2011.02.17
かんがるう目線 友の訃報
外来診察の途中に入った、同級の開業医師からの知らせ。
「いい話では、ないんやけどな・・・」
電話は、同級生の突然の死を告げるものでした。
死因は、冬山での滑落死。
言葉を失い、足が震える思いがしました。
亡くなった彼とは、もう20年近くも顔を合わせずにいました。
お互いに大学院に進んだ後、彼が選んだのは腎疾患から、小児救急の道。
新生児医療から、アレルギー医療へと進んだ私とは、交わる道もなく、やがて年賀状を交わすだけの仲となりました。
その後の彼が積み上げていった功績は、同級生の自慢の種となりました。
神戸市内の大病院の院長。東京の大学の小児科教授。そして小児救急医学会の理事長。
持ち前の人柄と、情熱と、日々の研鑽が、彼を必要とする人の輪を広げていったのでしょう。
でも、訃報に接したあと、思い出すのは、研修時代の笑顔。
もう、35年も前の話です。
同じ大学の小児科に入局したのは14名。
先輩医師が帰宅したあとも、誰が一番遅くまで病棟に残っているのかという、妙な競争をしました。

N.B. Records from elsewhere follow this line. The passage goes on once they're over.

(* ===== verification/Validate.v ===== *)
(** * Validation of advertised addresses

    Models [src/src/peer/validate_addr.rs] and the [Advertise] message
    [src/src/main.rs] builds for the node itself. *)

From S2P Require Import Prelude ErrorCode Net Keys Addr Proto.
From stdpp Require Import prelude strings.
From Stdlib Require Import Strings.Byte.

Local Open Scope Z_scope.

Section Validate.
Context `{Ipnet, IrohKeys}.

Definition is_subnet_of_any (net : IpNet) (allowed : list IpNet) : bool :=
  existsb (λ a, IpNet_contains a net) allowed.

(** Parse errors and signature errors carry neither an I/O error nor a status. *)
Definition parse_ipnet (s : string) : result IpNet AnyhowError :=
  match IpNet_from_str s with Some n => Ok n | None => Err anyhow_msg end.

Definition validate_address (host : HostAddress) (key : PublicKey) :
    result IpNet AnyhowError :=
  let? net := parse_ipnet (peer_network host) in
  let? signature :=
    match Signature_try_from (peer_network_signature host) with
    | Some s => Ok s
    | None => Err anyhow_msg
    end in
  let? again := parse_ipnet (peer_network host) in
  let? _ := verify_signed_ipnet again key signature in
  Ok net.

Fixpoint validate_loop (allowed_nets : list IpNet) (hosts : list HostAddress)
    (key : PublicKey) (valid : list IpNet) (errors : list AnyhowError) :
    list IpNet * list AnyhowError :=
  match hosts with
  | [] => (valid, errors)
  | host :: hosts =>
      match validate_address host key with
      | Ok net =>
          if is_subnet_of_any net allowed_nets
          then validate_loop allowed_nets hosts key (valid ++ [net]) errors
          else validate_loop allowed_nets hosts key valid errors
      | Err e => validate_loop allowed_nets hosts key valid (errors ++ [e])
      end
  end.

Definition validate_addresses (allowed_nets : list IpNet) (advertise : Advertise)
    (key : PublicKey) : list IpNet * list AnyhowError :=
  validate_loop allowed_nets (own_addresses advertise) key [] [].

(** The node's own advertisement ([main]). *)
Definition own_advertise (own_net : IpNet) (own_net_sig : Signature) : Advertise :=
  {| own_addresses :=
       [{| peer_network := IpNet_to_string own_net;
           peer_network_signature := Signature_to_bytes own_net_sig |}] |}.
End Validate.

(** ** The loop as a filter *)

Section Filter.
Context `{Ipnet, IrohKeys} (allowed : list IpNet) (key : PublicKey).

Definition accepted (host : HostAddress) : option IpNet :=
  match validate_address host key with
  | Ok net => if is_subnet_of_any net allowed then Some net else None
  | Err _ => None
  end.

Definition rejected (host : HostAddress) : option AnyhowError :=
  match validate_address host key with Ok _ => None | Err e => Some e end.

Definition skipped (host : HostAddress) : bool :=
  match validate_address host key with
  | Ok net => negb (is_subnet_of_any net allowed)
  | Err _ => false
  end.

Lemma validate_loop_omap hosts valid errors :
  validate_loop allowed hosts key valid errors =
    (valid ++ omap accepted hosts, errors ++ omap rejected hosts).
Proof.
  revert valid errors. induction hosts as [|h hosts IH]; intros valid errors; simpl.
  { by rewrite !app_nil_r. }
  unfold accepted at 1, rejected at 1.
  destruct (validate_address h key) as [net|e]; [destruct (is_subnet_of_any net allowed)|];
    by rewrite IH, <- ?app_assoc.
Qed.

Lemma validate_addresses_omap adv :
  validate_addresses allowed adv key =
    (omap accepted (own_addresses adv), omap rejected (own_addresses adv)).
Proof. apply validate_loop_omap. Qed.
End Filter.

Section Facts.
Context `{IpnetLaws, IrohLaws}.

Lemma validate_address_ok host key net :
  validate_address host key = Ok net →
  ∃ sig, IpNet_from_str (peer_network host) = Some net ∧
    Signature_try_from (peer_network_signature host) = Some sig ∧
    verify_signed_ipnet net key sig = Ok tt.
Proof.
  unfold validate_address, parse_ipnet.
  destruct (IpNet_from_str _) as [n|]; [|done].
  destruct (Signature_try_from _) as [sig|]; [|done].
  destruct (verify_signed_ipnet n key sig) as [[]|] eqn:E; [|done].
  intros [= ->]. eauto.
Qed.

Lemma is_subnet_of_any_in_network net allowed :
  IpNet_wf net → Forall IpNet_wf allowed → is_subnet_of_any net allowed = true →
  ∃ a, a ∈ allowed ∧ in_network a (IpNet_addr net).
Proof.
  intros Hn Ha (a & Hin & Hc)%existsb_exists. apply list_elem_of_In in Hin.
  exists a. split; [done|]. apply contains_in_network; [|done..].
  rewrite Forall_forall in Ha. auto.
Qed.

Lemma validate_addresses_entitled (allowed : list IpNet) (adv : Advertise)
    (key : PublicKey) (net : IpNet) :
  Forall IpNet_wf allowed →
  net ∈ fst (validate_addresses allowed adv key) →
  ∃ host sig,
    host ∈ own_addresses adv ∧
    IpNet_from_str (peer_network host) = Some net ∧
    Signature_try_from (peer_network_signature host) = Some sig ∧
    length (peer_network_signature host) = 64%nat ∧
    PublicKey_verify key (serialize_network (IpNet_trunc net)) sig = true ∧
    IpNet_addr net = generate_signed_ip_with_signature net sig ∧
    ∃ a, a ∈ allowed ∧ in_network a (IpNet_addr net).
Proof.
  intros Hwf Hin. rewrite validate_addresses_omap in Hin.
  apply list_elem_of_omap in Hin as (host & Hh & Ha). unfold accepted in Ha.
  destruct (validate_address host key) as [n|] eqn:Ev; [|done].
  destruct (is_subnet_of_any n allowed) eqn:Es; [|done]. injection Ha as ->.
  destruct (validate_address_ok host key net Ev) as (sig & Hp & Hs & Hv).
  pose proof (from_str_wf _ _ Hp) as Hn. apply verify_unfold in Hv as [Hv Hg].
  rewrite generate_trunc in Hg by done.
  exists host, sig. split_and!; eauto using try_from_length, is_subnet_of_any_in_network.
Qed.

(** C4: every address a peer gets accepted was advertised by it as that
    network, with a 64-byte signature that verifies under the peer's key over
    the network and derives exactly that address, and lies in one of the allowed
    networks. *)
Theorem validate_addresses_sound (allowed : list IpNet) (adv : Advertise)
    (key : PublicKey) (net : IpNet) :
  Forall IpNet_wf allowed →
  net ∈ fst (validate_addresses allowed adv key) →
  ∃ host sig,
    host ∈ own_addresses adv ∧
    IpNet_from_str (peer_network host) = Some net ∧
    Signature_try_from (peer_network_signature host) = Some sig ∧
    length (peer_network_signature host) = 64%nat ∧
    PublicKey_verify key (serialize_network (IpNet_trunc net)) sig = true ∧
    IpNet_addr net = generate_signed_ip_with_signature net sig ∧
    ∃ a, a ∈ allowed ∧ in_network a (IpNet_addr net).
Proof. apply validate_addresses_entitled. Qed.

(** No advertised address is lost: each is accepted, refused with an
    error, or valid but outside the allowed networks, and nothing else is
    returned. *)
Theorem validate_addresses_complete (allowed : list IpNet) (adv : Advertise)
    (key : PublicKey) :
  let '(valid, errors) := validate_addresses allowed adv key in
  (∀ net, net ∈ valid ↔ ∃ host, host ∈ own_addresses adv ∧
     validate_address host key = Ok net ∧ is_subnet_of_any net allowed = true) ∧
  (∀ e, e ∈ errors ↔ ∃ host, host ∈ own_addresses adv ∧
     validate_address host key = Err e) ∧
  (length valid + length errors +
   length (List.filter (skipped allowed key) (own_addresses adv))
   = length (own_addresses adv))%nat.
Proof.
  rewrite validate_addresses_omap. split_and!.
  - intros net. rewrite list_elem_of_omap. unfold accepted. split.
    + intros (h & Hh & E). destruct (validate_address h key) as [n|] eqn:Ev; [|done].
      destruct (is_subnet_of_any n allowed) eqn:Es; [|done]. injection E as ->. eauto.
    + intros (h & Hh & Ev & Es). exists h. by rewrite Ev, Es.
  - intros e. rewrite list_elem_of_omap. unfold rejected. split.
    + intros (h & Hh & E). destruct (validate_address h key) eqn:Ev; [done|].
      injection E as ->. eauto.
    + intros (h & Hh & Ev). exists h. by rewrite Ev.
  - induction (own_addresses adv) as [|h hosts IH]; [done|]. simpl. unfold omap in IH.
    unfold accepted at 1, rejected at 1, skipped at 1.
    destruct (validate_address h key) as [n|]; [destruct (is_subnet_of_any n allowed)|];
      simpl in *; lia.
Qed.

(** A printed network with a signature that verifies passes [validate_address]. *)
Lemma validate_address_printed net sig key :
  IpNet_wf net → verify_signed_ipnet net key sig = Ok tt →
  validate_address {| peer_network := IpNet_to_string net;
                      peer_network_signature := Signature_to_bytes sig |} key = Ok net.
Proof.
  intros Hn Hv. unfold validate_address, parse_ipnet. simpl.
  by rewrite from_to_str, try_from_to_bytes, Hv.
Qed.

Lemma validate_own_advertise allowed net sig key :
  IpNet_wf net → verify_signed_ipnet net key sig = Ok tt →
  validate_addresses allowed (own_advertise net sig) key =
    (if is_subnet_of_any net allowed then [net] else [], []).
Proof.
  intros Hn Hv. rewrite validate_addresses_omap. simpl. unfold accepted, rejected.
  rewrite validate_address_printed by done. by destruct (is_subnet_of_any _ _).
Qed.

(** Containment looks at the network part of the inner network only. *)
Lemma contains_same_network (a : IpNet) (n m : Ipv6Net) :
  IpNet_wf a → IpNet_wf (Net6 n) → IpNet_wf (Net6 m) → prefix6 n = prefix6 m →
  in_network (Net6 n) (V6 (addr6 m)) →
  IpNet_contains a (Net6 m) = IpNet_contains a (Net6 n).
Proof.
  intros Ha [Hn Hpn] [Hm Hpm] Hp Hin. rewrite !contains_law by done. simpl in Hin.
  destruct a as [|a]; [done|].
  rewrite <- (broadcast_network 128 (addr6 m)), <- (broadcast_network 128 (addr6 n)) by done.
  rewrite <- Hp in *. by rewrite Hin.
Qed.

Lemma default_allowed_wf : IpNet_wf (Net6 VPN_IPV6_DEFAULT_ALLOWED).
Proof. by_decide. Qed.

(** The advertisement a node builds for itself is accepted by a peer with the
    default configuration, with no error, exactly when its subnet is legal;
    otherwise the peer is left with no address. *)
Lemma own_advertise_validated (subnet : Z) (secret_key : SecretKey) :
  unsigned 16 subnet →
  ∃ own sig,
    generate_signed_ipnet (Net6 (vpn_subnet subnet)) secret_key = Ret (own, sig) ∧
    validate_addresses [Net6 VPN_IPV6_DEFAULT_ALLOWED] (own_advertise own sig)
      (SecretKey_public secret_key) =
    (if subnet <=? MAX_SUBNET then [own] else [], []).
Proof.
  intros Hs. destruct (vpn_subnet_contained subnet Hs) as [Hwf Hc].
  destruct (generate_verify _ secret_key Hwf I) as (own & sig & Hg & How & Hv & Hin & Hp).
  exists own, sig. split; [done|]. rewrite validate_own_advertise by done.
  destruct own as [|own]; [done|]. simpl in Hin, Hp.
  unfold is_subnet_of_any, existsb.
  rewrite (contains_same_network _ (vpn_subnet subnet) own)
    by (done || apply default_allowed_wf).
  rewrite orb_false_r.
  destruct (Z.leb_spec subnet MAX_SUBNET) as [Hle|Hlt].
  - by rewrite (proj2 Hc Hle).
  - destruct (IpNet_contains _ _); [|done]. pose proof (proj1 Hc eq_refl). lia.
Qed.

(** C31: any peer can have any address of the allowed network accepted as its
    own, whoever it belongs to, by signing the host route (/128) of it. *)
Theorem any_allowed_address_claimable (addr : Z) (secret_key : SecretKey) :
  unsigned 128 addr →
  in_network (Net6 VPN_IPV6_DEFAULT_ALLOWED) (V6 addr) →
  let net := Net6 (mkIpv6Net addr 128) in
  validate_addresses [Net6 VPN_IPV6_DEFAULT_ALLOWED]
    (own_advertise net (SecretKey_sign secret_key (serialize_network net)))
    (SecretKey_public secret_key) = ([net], []).
Proof.
  intros Ha Hin net. assert (IpNet_wf net) as Hn by (split; [done|simpl; lia]).
  rewrite validate_own_advertise by (done || by apply host_route_verifies).
  unfold is_subnet_of_any, existsb. rewrite orb_false_r.
  rewrite contains_law by (done || apply default_allowed_wf). simpl in Hin. unfold net.
  change (addr6 (mkIpv6Net addr 128)) with addr.
  change (prefix6 (mkIpv6Net addr 128)) with 128.
  rewrite (broadcast_host_route addr), (network_host_route addr) by done.
  pose proof (proj2 (network_range 128 49 ltac:(lia) (addr6 VPN_IPV6_DEFAULT_ALLOWED) addr
    ltac:(by_decide) Ha) Hin) as [Hlo Hhi].
  change (prefix6 VPN_IPV6_DEFAULT_ALLOWED) with 49.
  by rewrite (proj2 (Z.leb_le _ _) Hlo), (proj2 (Z.leb_le _ _) Hhi).
Qed.
End Facts.

(** ** Witnesses *)
Import IpnetRef KeysRef.

Definition example_advertise : Advertise := own_advertise example_own example_sig.

Lemma validate_addresses_sound_witness :
  ∃ host sig,
    host ∈ own_addresses example_advertise ∧
    IpNet_from_str (peer_network host) = Some example_own ∧
    Signature_try_from (peer_network_signature host) = Some sig ∧
    length (peer_network_signature host) = 64%nat ∧
    PublicKey_verify (pk "alice") (serialize_network (IpNet_trunc example_own)) sig = true ∧
    IpNet_addr example_own = generate_signed_ip_with_signature example_own sig ∧
    ∃ a, a ∈ [Net6 VPN_IPV6_DEFAULT_ALLOWED] ∧ in_network a (IpNet_addr example_own).
Proof.
  apply (validate_addresses_sound [Net6 VPN_IPV6_DEFAULT_ALLOWED] example_advertise
    (pk "alice")); by_decide.
Defined.

(** Mallory claims the address of Alice. *)
Lemma any_allowed_address_claimable_witness :
  let net := Net6 (mkIpv6Net match example_own with Net6 n => addr6 n | _ => 0 end 128) in
  validate_addresses [Net6 VPN_IPV6_DEFAULT_ALLOWED]
    (own_advertise net (SecretKey_sign (sk "mallory") (serialize_network net)))
    (pk "mallory") = ([net], []).
Proof.
  apply (any_allowed_address_claimable _ (sk "mallory")); by_decide.
Defined.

上背があり、目尻を下げて、人なつっこく話しかけてくる笑顔。
困ったことがあると、少し眉をよせて、真剣に話を聞いてくれる親身さ。
誰もが、そんな彼に魅了されたものです。
子どもさんを背中にしょって、上高地から穂高まで駆け上がった武勇伝。
夏休みには、山岳診療所に詰めて過ごした無心さ。
山が大好きな彼は、雪の山に還って行きました。
山田至康くん。
心から、ご冥福をお祈りいたします。